I will be cutting this wood soon. But can I immediately use it for smoking. I searched through the forum and I got mixed answers. Can I use it now or do I have to wait a couple months for it to dry?


----------



## fire it up (Jun 3, 2009)

You should let it season for at least a full year.  If not it will contain a lot of moisture and can be bitter.
Some folks do use "green" wood and claim to like it, last night I was watching some BBQ show on foodnetwork and there was a guy who used nothing but green mesquite and claimed it was great, though it will make a mess of your smoker while burning.
So basically, you can use it if you wanted but I would highly suggest seasoning it.


----------



## txbbqman (Jun 3, 2009)

If the trees are alive ( green ) I would wait no less than 6 months before using it.

If they are dead and on the ground, find out how long they have been down...a whole tree dries out a lot slower than splits.

Good Luck and you will definitely enjoy both the oak and the pecan


----------



## indyadmin1974 (Jun 3, 2009)

Saw that episode of triple D too...I'm not sure about green mesquite...Seems like a lot of soot buildup would be not so good to eat.


----------



## ismoker (Jun 3, 2009)

I really appreciate the quick responses guys.

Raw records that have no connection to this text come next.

Lemma tag_chain_frame lv lv' l : (forall a, a ∈ l -> lv' !! a = lv !! a) -> chain lv l -> chain lv' l.
Proof. intros E. apply linked_frame. intros a. rewrite plain_addrs. apply E. Qed.

Lemma tag_chain_lookup lv l1 a l2 :
  chain lv (l1 ++ a :: l2) -> lv !! a = Some (first_of l2, last_addr 0 (plain l1)).
Proof.
  unfold chain. rewrite plain_app. intros H. apply linked_lookup in H as E. cbn in E. rewrite E.
  f_equal. unfold cell. by rewrite head_plain.
Qed.

(** A new first cell. *)
Lemma chain_push lv lv' a l :
  NoDup (a :: l) -> chain lv l ->
  lv' !! a = Some (first_of l, 0) ->
  (forall b l', l = b :: l' -> lv' !! b = Some (first_of l', a)) ->
  (forall b, b ∈ l -> b <> first_of l -> lv' !! b = lv !! b) ->
  chain lv' (a :: l).
Proof.
  intros [Ha Hn]%NoDup_cons H E1 E2 E3. unfold chain. cbn [plain fmap list_fmap linked].
  change (list_fmap _ _ _ l) with (plain l). rewrite head_plain. split; [exact E1|].
  apply (linked_redirect_prev cell lv lv' 0 a (plain l) 0); [by rewrite plain_addrs|exact H| |].
  - intros y l' Ey. destruct l as [|b l0]; [done|]. injection Ey as <- <-.
    cbn. rewrite (E2 b l0 eq_refl). change (_ <$> l0) with (plain l0). by rewrite head_plain.
  - intros b. rewrite plain_addrs, head_plain. apply E3.
Qed.

Lemma plain_snoc l l1 x : plain l1 = l ++ [x] -> l = plain l.*1 /\ l1 = l.*1 ++ [x.1].
Proof.
  intros E. split.
  - clear. induction l as [|[b []] l IH]; [done|]. cbn. by rewrite <- IH at 1.
  - apply (f_equal (fmap fst)) in E. by rewrite plain_addrs, fmap_app in E.
Qed.

(** A cell taken out. *)
Lemma chain_remove lv lv' l1 a l2 :
  NoDup (l1 ++ a :: l2) -> 0 ∉ l1 ++ a :: l2 -> chain lv (l1 ++ a :: l2) ->
  (forall l b, l1 = l ++ [b] -> lv' !! b = Some (first_of l2, last_addr 0 (plain l))) ->
  (forall b l, l2 = b :: l -> lv' !! b = Some (first_of l, last_addr 0 (plain l1))) ->
  (forall b, b ∈ l1 ++ l2 -> b <> last_addr 0 (plain l1) -> b <> first_of l2 -> lv' !! b = lv !! b) ->
  chain lv' (l1 ++ l2).
Proof.
  intros Hn H0 H E1 E2 E3. unfold chain in *. rewrite plain_app in *. apply linked_app in H as [H1 [_ H2]].
  cbn [fst plain fmap list_fmap] in H2. change (list_fmap _ _ _ l2) with (plain l2) in H2.
  apply NoDup_app in Hn as (N1 & Hd & [Ha N2]%NoDup_cons).
  assert (F2 : forall b, b ∈ l1 -> b <> first_of l2).
  { intros b Hb ->. destruct l2 as [|c l2]; cbn in *; [set_solver|]. apply (Hd c Hb). set_solver. }
  assert (F1 : forall b, b ∈ l2 -> b <> last_addr 0 (plain l1)).
  { intros b Hb ->. destruct (decide (l1 = [])) as [->|Hne]; [set_solver|].
    assert (last_addr 0 (plain l1) ∈ l1) as Hi.
    { rewrite <- (plain_addrs l1) at 2. apply last_addr_in. by destruct l1. }
    apply (Hd _ Hi). set_solver. }
  apply linked_app. split.
  - apply (linked_redirect_next cell lv lv' 0 (plain l1) (head_addr (plain (a :: l2)) 0));
      [by rewrite plain_addrs|exact H1| |].
    + intros l x [Hl El]%plain_snoc. rewrite head_plain, (E1 _ _ El). unfold cell. by rewrite <- Hl.
    + intros b. rewrite plain_addrs. intros Hb Hne. apply E3; [set_solver|done|by apply F2].
  - apply (linked_redirect_prev cell lv lv' a); [by rewrite plain_addrs|exact H2| |].
    + intros y l Ey. destruct l2 as [|b l0]; [done|]. injection Ey as <- <-. cbn [fst].
      rewrite (E2 b l0 eq_refl). unfold cell. change (_ <$> l0) with (plain l0). by rewrite head_plain.
    + intros b. rewrite plain_addrs, head_plain. intros Hb Hne. apply E3; [set_solver|by apply F1|done].
Qed.

(** ** Updates of the store *)

(** [if (q != NULL) q->... = ...;] *)
Definition alter_if (q : Z) (f : boundary_tag -> boundary_tag) (m : gmap Z boundary_tag) : gmap Z boundary_tag :=
  if q =? 0 then m else alter f q m.

Lemma lookup_alter_if q f m b :
  alter_if q f m !! b = if decide (b = q /\ q <> 0) then f <$> m !! b else m !! b.
Proof.
  unfold alter_if. destruct (Z.eqb_spec q 0) as [->|Hq].
  - by rewrite decide_False by tauto.
  - case_decide as Hd.
    + destruct Hd as [-> _]. apply lookup_alter_eq.
    + apply lookup_alter_ne. intros ->. tauto.
Qed.

(** A view that does not see the changed fields. *)
Lemma view_alter {A} (v : boundary_tag -> A) f q (m : gmap Z boundary_tag) :
  (forall t, v (f t) = v t) -> v <$> alter f q m = v <$> m.
Proof.
  intros E. apply map_eq. intros b. rewrite !lookup_fmap. destruct (decide (b = q)) as [->|Hn].
  - rewrite lookup_alter_eq. destruct (m !! q); cbn; [by rewrite E|done].
  - by rewrite lookup_alter_ne.
Qed.

Lemma view_alter_if {A} (v : boundary_tag -> A) f q (m : gmap Z boundary_tag) :
  (forall t, v (f t) = v t) -> v <$> alter_if q f m = v <$> m.
Proof. intros E. unfold alter_if. destruct (q =? 0); [done|by apply view_alter]. Qed.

The waiting is going to kill me 
	

	
	
		
		



		
			






. Im sure it will pay OFF!! Is there methods on speeding the drying process up?


----------



## richp692 (Jun 3, 2009)

This is the guy.
http://www.greenmesquite.net/


----------



## txbbqman (Jun 3, 2009)

The biggest method I can give is make sure you split them and try real hard to keep them out of the rain.

No matter what Mother Nature can be a pain in the rump and it is just gonna take time for them to dry.

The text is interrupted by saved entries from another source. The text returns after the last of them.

(** A run does not end inside another one, nor where its own next segment begins. *)
Lemma end_not_inside a g b gb :
  G !! a = Some g -> run_end A a b -> a < b -> G !! b = Some gb -> A !! b = None -> False.
Proof.
  intros Ha (base & n & HB & H1 & ->) Hab Hb HN.
  destruct (sg_inside _ _ _ HG _ _ Hb) as (base' & n' & HB' & H2 & H3).
  pose proof (seg_min _ _ Hb). unfold TAG in *.
  assert (base' <> base + n * 4096) by (intros E; rewrite <- E in HN; congruence).
  destruct (Z.lt_trichotomy base base') as [H4|[<-|H4]].
  - pose proof (ar_apart _ _ _ HA _ _ _ _ HB HB' H4). lia.
  - assert (n' = n) as -> by congruence. lia.
  - pose proof (ar_apart _ _ _ HA _ _ _ _ HB' HB H4). lia.
Qed.

Lemma inside_no_base a g x : G !! a = Some g -> a < x < a + g_real g -> A !! x = None.
Proof.
  intros Hg Hx. destruct (sg_inside _ _ _ HG a g Hg) as (base & n & HB & H1 & H2).
  destruct (A !! x) as [m|] eqn:E; [|done]. pose proof (ar_apart _ _ _ HA _ _ _ _ HB E ltac:(lia)). lia.
Qed.

(** The two links between neighbours agree. *)
Lemma right_left a g c : G !! a = Some g -> cv !! a = Some c -> t_split_right c <> 0 ->
  t_split_right c = a + g_real g /\ A !! (a + g_real g) = None /\ exists gb cb,
    G !! (a + g_real g) = Some gb /\ cv !! (a + g_real g) = Some cb /\ tag_ok A G (a + g_real g) gb cb /\
    t_split_left cb = a.
Proof.
  intros Hg Hc Hr. destruct (sg_tag _ _ _ HG a g Hg) as (c' & Hc' & T). assert (c' = c) as -> by congruence.
  destruct (tg_right _ _ _ _ _ T) as [[E _]|(E & [gb Hb] & HN)]; [done|]. split; [done|]. split; [done|].
  destruct (sg_tag _ _ _ HG _ gb Hb) as (cb & Hcb & Tb). exists gb, cb. split_and!; [done..|].
  destruct (tg_left _ _ _ _ _ Tb) as [[_ [x Hx]]|(_ & gl & Hl & El)]; [congruence|].
  symmetry. by apply (seg_end_inj a g (t_split_left cb) gl).
Qed.

Lemma left_right b gb cb : G !! b = Some gb -> cv !! b = Some cb -> t_split_left cb <> 0 ->
  A !! b = None /\ exists g c, G !! t_split_left cb = Some g /\ cv !! t_split_left cb = Some c /\
    tag_ok A G (t_split_left cb) g c /\ t_split_left cb + g_real g = b /\ t_split_right c = b.
Proof.
  intros Hg Hc Hl. destruct (sg_tag _ _ _ HG b gb Hg) as (c' & Hc' & T). assert (c' = cb) as -> by congruence.
  destruct (tg_left _ _ _ _ _ T) as [[E _]|(HN & g & Hgl & E)]; [done|]. split; [done|].
  destruct (sg_tag _ _ _ HG _ g Hgl) as (c & Hcl & Tl). exists g, c. split_and!; [done..|].
  destruct (tg_right _ _ _ _ _ Tl) as [[_ He]|(E' & _ & _)]; [|congruence].
  exfalso. rewrite E in He. pose proof (seg_min _ _ Hgl). unfold TAG in *.
  eapply (end_not_inside _ g b gb); [exact Hgl|exact He|lia|exact Hg|exact HN].
Qed.

(** Null links mark the ends of the run. *)
Lemma whole_links a g c : G !! a = Some g -> cv !! a = Some c ->
  t_split_left c = 0 /\ t_split_right c = 0 <-> exists n, A !! a = Some n /\ g_real g = n * 4096.
Proof.
  intros Hg Hc. destruct (sg_tag _ _ _ HG a g Hg) as (c' & Hc' & T). assert (c' = c) as -> by congruence.
  pose proof (seg_range a g Hg) as Hr. pose proof (seg_min a g Hg). unfold TAG in *. split.
  - intros [El Er]. destruct (tg_left _ _ _ _ _ T) as [[_ [n Hn]]|(_ & gb & Hb & _)].
    2:{ rewrite El in Hb. pose proof (seg_range _ _ Hb). lia. }
    exists n. split; [done|].
    destruct (tg_right _ _ _ _ _ T) as [[_ (base & m & HB & H1 & H2)]|(E & _)]; [|lia].
    destruct (Z.eq_dec base a) as [->|Hne]; [assert (m = n) as -> by congruence; lia|].
    pose proof (ar_apart _ _ _ HA _ _ _ _ HB Hn ltac:(lia)). lia.
  - intros (n & Hn & En). split.
    + destruct (tg_left _ _ _ _ _ T) as [[E _]|(HN & _)]; [done|congruence].
    + destruct (tg_right _ _ _ _ _ T) as [[E _]|(E & [gb Hb] & HN)]; [done|]. exfalso.
      apply (end_not_inside a g (a + g_real g) gb); [exact Hg| |lia|exact Hb|exact HN].
      exists a, n. split; [done|]. lia.
Qed.

(** *** A segment changes hands *)

Lemma segs_status a g c st' c' :
  G !! a = Some g -> cv !! a = Some c ->
  t_magic c' = t_magic c -> t_real_size c' = t_real_size c ->
  t_split_left c' = t_split_left c -> t_split_right c' = t_split_right c ->
  match st' with
  | Used n => t_index c' = -1 /\ t_size c' = n /\ 0 <= n /\ n + TAG <= g_real g
  | Busy => t_index c' = -1
  | Free => t_index c' = bucket (g_real g)
  end ->
  (st' = Free -> (forall g', G !! (a + g_real g) = Some g' -> A !! (a + g_real g) = None -> g_st g' <> Free) /\
    forall b g', G !! b = Some g' -> b + g_real g' = a -> A !! a = None -> g_st g' <> Free) ->
  segs_ok A (<[a := mkSeg (g_real g) st']> G) (<[a := c']> cv).
Proof.
  intros Hg Hc E1 E2 E3 E4 Hst Hcalm.
  assert (Hreal : forall b g', <[a := mkSeg (g_real g) st']> G !! b = Some g' ->
    exists g0, G !! b = Some g0 /\ g_real g' = g_real g0 /\ (b <> a -> g' = g0)).
  { intros b g' [[<- <-]|[Hb H]]%lookup_insert_Some; [exists g|exists g']; by split_and!. }
  assert (Hsome : forall b, is_Some (G !! b) -> is_Some (<[a := mkSeg (g_real g) st']> G !! b)).
  { intros b Hb. destruct (decide (b = a)) as [->|Hne]; [rewrite lookup_insert_eq; by eexists|].
    by rewrite lookup_insert_ne. }
  assert (Hleft : forall b g0, G !! b = Some g0 -> exists g1,
    <[a := mkSeg (g_real g) st']> G !! b = Some g1 /\ g_real g1 = g_real g0).
  { intros b g0 Hb. destruct (decide (b = a)) as [->|Hne].
    - rewrite lookup_insert_eq. eexists. split; [done|]. cbn. congruence.
    - rewrite lookup_insert_ne by done. eauto. }
  destruct HG as [Hs Hi Ht Hq]. split.
  - intros x gx y gy (gx' & Hx & -> & _)%Hreal (gy' & Hy & _)%Hreal. by apply (Hs x gx' y gy').
  - intros x gx (gx' & Hx & -> & _)%Hreal. by apply Hi.
  - intros x gx Hx. destruct (Hreal _ _ Hx) as (gx' & Hx' & Er & Hne).
    destruct (Ht x gx' Hx') as (cx & Hcx & [M R Mi Ri Le St]).
    destruct (decide (x = a)) as [->|Hxa].
    + rewrite lookup_insert_eq in Hx. injection Hx as <-. assert (gx' = g) as -> by congruence.
      assert (cx = c) as -> by congruence. exists c'. split; [apply lookup_insert_eq|].
      split; cbn [g_real g_st]; rewrite ?E1, ?E2, ?E3, ?E4; try done.
      * destruct Ri as [?|(? & ? & ?)]; [by left|right]. eauto.
      * destruct Le as [?|(? & gb & Hb & ?)]; [by left|right]. split; [done|].
        destruct (Hleft _ _ Hb) as (g1 & Hg1 & Er1). exists g1. split; [done|]. lia.
    + rewrite (Hne Hxa) in *. exists cx. split; [by rewrite lookup_insert_ne|]. split; try done.
      * destruct Ri as [?|(? & ? & ?)]; [by left|right]. eauto.
      * destruct Le as [?|(? & gb & Hb & ?)]; [by left|right]. split; [done|].
        destruct (Hleft _ _ Hb) as (g1 & Hg1 & Er1). exists g1. split; [done|]. lia.
  - intros x gx gy Hx Hy HN Fx Fy. destruct (Hreal _ _ Hx) as (gx' & Hx' & Er & Hne).
    rewrite Er in *. destruct (Hreal _ _ Hy) as (gy' & Hy' & _ & Hne').
    pose proof (seg_min _ _ Hx') as Hmin. unfold TAG in Hmin.
    destruct (decide (x = a)) as [->|Hxa].
    + rewrite lookup_insert_eq in Hx. injection Hx as <-. assert (gx' = g) as -> by congruence. cbn in Fx.
      destruct (Hcalm Fx) as [Hr _]. rewrite (Hne' ltac:(lia)) in Fy. by apply (Hr gy').
    + rewrite (Hne Hxa) in Fx. destruct (decide (x + g_real gx' = a)) as [Ea|Hya].
      * rewrite Ea in *. rewrite lookup_insert_eq in Hy. injection Hy as <-. cbn in Fy.
        destruct (Hcalm Fy) as [_ Hl]. by apply (Hl x gx').
      * rewrite (Hne' Hya) in Fy. by apply (Hq x gx' gy').
Qed.

(** *** A segment is split *)

Lemma segs_split a r n c cn cv' :
  let na := a + (TAG + n) in
  let rem := r - (TAG + n) in
  let rr := t_split_right c in
  G !! a = Some (mkSeg r (Used n)) -> cv !! a = Some c -> TAG <= rem ->
  (forall g', G !! (a + r) = Some g' -> A !! (a + r) = None -> g_st g' <> Free) ->
  cv' !! a = Some (set_t_real (r - rem) (set_t_right na c)) ->
  cv' !! na = Some cn -> t_magic cn = LIBALLOC_MAGIC -> t_real_size cn = rem ->
  t_index cn = bucket rem -> t_split_left cn = a -> t_split_right cn = rr ->
  (rr <> 0 -> forall cr, cv !! rr = Some cr -> cv' !! rr = Some (set_t_left na cr)) ->
  (forall b, b <> a -> b <> na -> (b <> rr \/ rr = 0) -> cv' !! b = cv !! b) ->
  segs_ok A (<[na := mkSeg rem Free]> (<[a := mkSeg (TAG + n) (Used n)]> G)) cv'.
Proof.
  intros na rem rr Hg Hc Hrem Hcalm Ca Cn M1 M2 M3 M4 M5 Cr Co.
  destruct (sg_tag _ _ _ HG a _ Hg) as (c0 & Hc0 & [M R Mi Ri Le (S1 & S2 & S3 & S4)]).
  assert (c0 = c) as -> by congruence. cbn [g_real g_st] in *. unfold TAG in *.
  pose proof (seg_range a _ Hg) as Hra. cbn [g_real] in Hra.
  assert (Hno : forall b g', G !! b = Some g' -> b <> na /\ (b <> a -> b + g_real g' <= a \/ a + r <= b)).
  { intros b g' Hb. destruct (Z.lt_trichotomy a b) as [H1|[H1|H1]].
    - pose proof (sg_sorted _ _ _ HG _ _ _ _ Hg Hb H1) as H2. cbn in H2. split; [lia|]. intros _. lia.
    - split; [lia|]. intros E. congruence.
    - pose proof (sg_sorted _ _ _ HG _ _ _ _ Hb Hg H1) as H2. pose proof (seg_min _ _ Hb). unfold TAG in *.
      split; [lia|]. intros _. lia. }
  assert (HAn : A !! na = None) by (apply (inside_no_base a (mkSeg r (Used n))); [done|cbn; lia]).
  assert (Hmem : forall b, is_Some (G !! b) ->
    is_Some (<[na := mkSeg rem Free]> (<[a := mkSeg (48 + n) (Used n)]> G) !! b)).
  { intros b Hb. destruct (decide (b = na)) as [->|]; [rewrite lookup_insert_eq; by eexists|].
    rewrite lookup_insert_ne by done. destruct (decide (b = a)) as [->|]; [rewrite lookup_insert_eq; by eexists|].
    by rewrite lookup_insert_ne. }
  assert (Hcase : forall b g', <[na := mkSeg rem Free]> (<[a := mkSeg (48 + n) (Used n)]> G) !! b = Some g' ->
    (b = na /\ g' = mkSeg rem Free) \/ (b = a /\ g' = mkSeg (48 + n) (Used n)) \/ (b <> na /\ b <> a /\ G !! b = Some g')).
  { intros b g' [[<- <-]|[H1 [[<- <-]|[H2 H3]]%lookup_insert_Some]]%lookup_insert_Some; [tauto|tauto|].
    right; right. split_and!; congruence. }
  pose proof HG as [Hs Hi Ht Hq]. split.
  - intros x gx y gy Hx Hy Hxy.
    destruct (Hcase _ _ Hx) as [[-> ->]|[[-> ->]|(X1 & X2 & X3)]],
      (Hcase _ _ Hy) as [[-> ->]|[[-> ->]|(Y1 & Y2 & Y3)]]; cbn [g_real]; try lia.
    + destruct (Hno _ _ Y3) as [_ H]. specialize (H Y2). pose proof (seg_min _ _ Y3). unfold TAG in *. lia.
    + destruct (Hno _ _ Y3) as [_ H]. specialize (H Y2). pose proof (seg_min _ _ Y3). unfold TAG in *. lia.
    + destruct (Hno _ _ X3) as [_ H]. specialize (H X2). pose proof (seg_min _ _ X3). unfold TAG in *. lia.
    + destruct (Hno _ _ X3) as [_ H]. specialize (H X2). pose proof (seg_min _ _ X3). unfold TAG in *. lia.
    + by apply (Hs x gx y gy).
  - intros x gx Hx. destruct (Hi a _ Hg) as (base & m & HB & H1 & H2). cbn in H2.
    destruct (Hcase _ _ Hx) as [[-> ->]|[[-> ->]|(X1 & X2 & X3)]]; cbn [g_real].
    + exists base, m. split; [done|lia].
    + exists base, m. split; [done|lia].
    + by apply Hi.
  - intros x gx Hx. destruct (Hcase _ _ Hx) as [[-> ->]|[[-> ->]|(X1 & X2 & X3)]].
    + exists cn. split; [done|]. split; cbn [g_real g_st]; try done.
      * rewrite M5. replace (na + rem) with (a + r) by lia. destruct Ri as [(E & base & m & HB & H1 & H2)|(E & E1 & E2)].
        -- left. split; [done|]. exists base, m. split; [done|lia].
        -- right. split; [done|]. split; [by apply Hmem|done].
      * right. split; [done|]. rewrite M4. rewrite lookup_insert_ne, lookup_insert_eq by lia.
        eexists. split; [done|]. cbn. lia.
    + eexists. split; [done|]. split; cbn [g_real g_st t_magic t_real_size t_split_left t_split_right t_index t_size set_t_real set_t_right]; unfold TAG; [done|lia|lia| | |].
      * right. split; [lia|]. fold na. split; [rewrite lookup_insert_eq; by eexists|done].
      * destruct Le as [?|(E & gb & Hb & E2)]; [by left|right]. split; [done|]. exists gb.
        destruct (Hno _ _ Hb) as [N1 _]. pose proof (seg_min _ _ Hb). unfold TAG in *.
        rewrite !lookup_insert_ne by lia. done.
      * split_and!; [done|done|done|lia].
    + destruct (Ht x gx X3) as (cx & Hcx & Tx). pose proof Tx as [Mx Rx Mix Rix Lex Stx].
      pose proof (seg_range x _ X3) as Hrx.
      assert (Rix' : (t_split_right cx = 0 /\ run_end A x (x + g_real gx)) \/
        (t_split_right cx = x + g_real gx /\ is_Some (<[na := mkSeg rem Free]> (<[a := mkSeg (48 + n) (Used n)]> G) !! (x + g_real gx)) /\
         A !! (x + g_real gx) = None)).
      { destruct Rix as [?|(? & ? & ?)]; [by left|right]. split; [done|]. split; [by apply Hmem|done]. }
      destruct (decide (x = rr /\ rr <> 0)) as [[-> Hrr]|Hxr].
      * exists (set_t_left na cx). split; [by apply Cr|]. split; try done.
        right. destruct Ri as [[? _]|(E & _ & E2)]; [done|]. fold rr in E. rewrite E. split; [done|].
        cbn [t_split_left set_t_left]. rewrite lookup_insert_eq. eexists. split; [done|]. cbn. lia.
      * exists cx. split; [rewrite Co; [done|done|done|destruct (decide (rr = 0)); [by right|left; tauto]]|].
        split; try done. destruct Lex as [?|(E & gb & Hb & E2)]; [by left|right]. split; [done|]. exists gb.
        destruct (Hno _ _ Hb) as [N1 _]. split; [|done]. rewrite lookup_insert_ne by done.
        rewrite lookup_insert_ne; [done|]. intros Ea. apply Hxr.
        pose proof (left_right x gx cx X3 Hcx) as LR. rewrite <- Ea in LR.
        destruct LR as (_ & g1 & c1 & _ & Hc1 & _ & _ & E3); [lia|].
        assert (c1 = c) as -> by congruence. fold rr in E3. lia.
  - intros x gx gy Hx Hy HN Fx Fy.
    destruct (Hcase _ _ Hx) as [[-> ->]|[[-> ->]|(X1 & X2 & X3)]]; [|done|]; cbn [g_real g_st] in *.
    + replace (na + rem) with (a + r) in * by lia. rewrite !lookup_insert_ne in Hy by lia.
      by apply (Hcalm gy).
    + destruct (Hcase _ _ Hy) as [[E ->]|[[E ->]|(Y1 & Y2 & Y3)]]; [|done|by apply (Hq x gx gy)].
      destruct (Hno _ _ X3) as [_ H]. specialize (H X2). pose proof (seg_min _ _ X3). unfold TAG in *. lia.
Qed.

After a few months worth of sitting start looking at the cut ends, you will start to see cracks, once the cracks grow to a decent size ( I will take pics tonight of mine ) then you are ready to cook.

I speak only for myself when I say you are gonna absolutely love the Pecan, I smoke with a mixture of Oak and Pecan, and sometimes with just Pecan

Good Luck and Happy Smokes.

I will post some pics of my splits either tonight or tomorrow so you have a reference


----------



## ismoker (Jun 3, 2009)

Wow my fellow texas buddy, I really appreciate the effort of you taking the pic and all. I just want to kick it down a notch on the intensity of mesquite and do pecan.


----------



## txbbqman (Jun 3, 2009)

I understand completely, mesquite can have a very big flavor, especially if it is green ( my opinion ) Normally if I am gonna use Mesquite, I start with Oak which has a very mild flavor to it and then add a little mesquite to boost the flavor.

With my Pecan I generally try to use all pecan but if I am running low I will use the oak as a filler so I use less Pecan.

And no problem on the pics, gives me a good excuse to stay outside and drink beer


----------



## txbbqman (Jun 4, 2009)

Alright ISmoker, as promised here are two pics of some of my splits, others may have different opinions but this is what I like mine to look like when I use them. These have been on the ground and split for 10 months






Hope this helps, Good Luck


----------



## coyote-1 (Jun 4, 2009)

I asked this in another thread, but didn't see a reply and it seems relevant here so.... Would the ability to use green wood depend on the intensity of your fire? Which is, in turn, dependent on the size of your smoker?

In the rib throwdown with Bobby Flay, Buzz says he uses only wet (fresh-cut) white hickory. But his smoker is very large, and that fire is roarin' in order to provide sufficient heat for all that meat. Contrast that with the little backyard offset or small upright owned by most of us, where we seek to keep our fires small. I can see where a big rig would burn fresh wood much cleaner than my CGSP.

So I'll keep on seasoning my wood, as I'm not ready to open a restaurant quite yet.


----------



## ismoker (Jun 4, 2009)

Good deal guys! TXBBQ man I really appreciate the pics now I can run around here talking like a wood pro. Im going to get a piece of meat and do some hot smoking and cold smoking on fresh cut pecan see what that tastes like.


----------



## hog warden (Jun 4, 2009)

I think the key to using green wood is it's for the smoke flavoring and not the heat source. Green wood by itself isn't going to burn well at all. Throw a piece on a fire and the first thing that will happen is the ends get wet, followed by water/sap moving out, and it will even start foaming on the ends. On some wood that doesn't have a nice straight grain, steam gets trapped in the wood and it will eventually POP.

Once all the water is cooked off, it will start to burn. I don' t know about the size of Bobby's cooker, but it would take a roaring hot fire just to burn green wood if that's all you are using. Real easy to test....just go snip a piece of limb off a tree and put it on the fire. 

BTW, unless you give it lots of time or boil it to drive it in, soaking dry wood chunks in water usually only dampens the outside. Takes a long time for water to completely soak into a dry piece of wood.


----------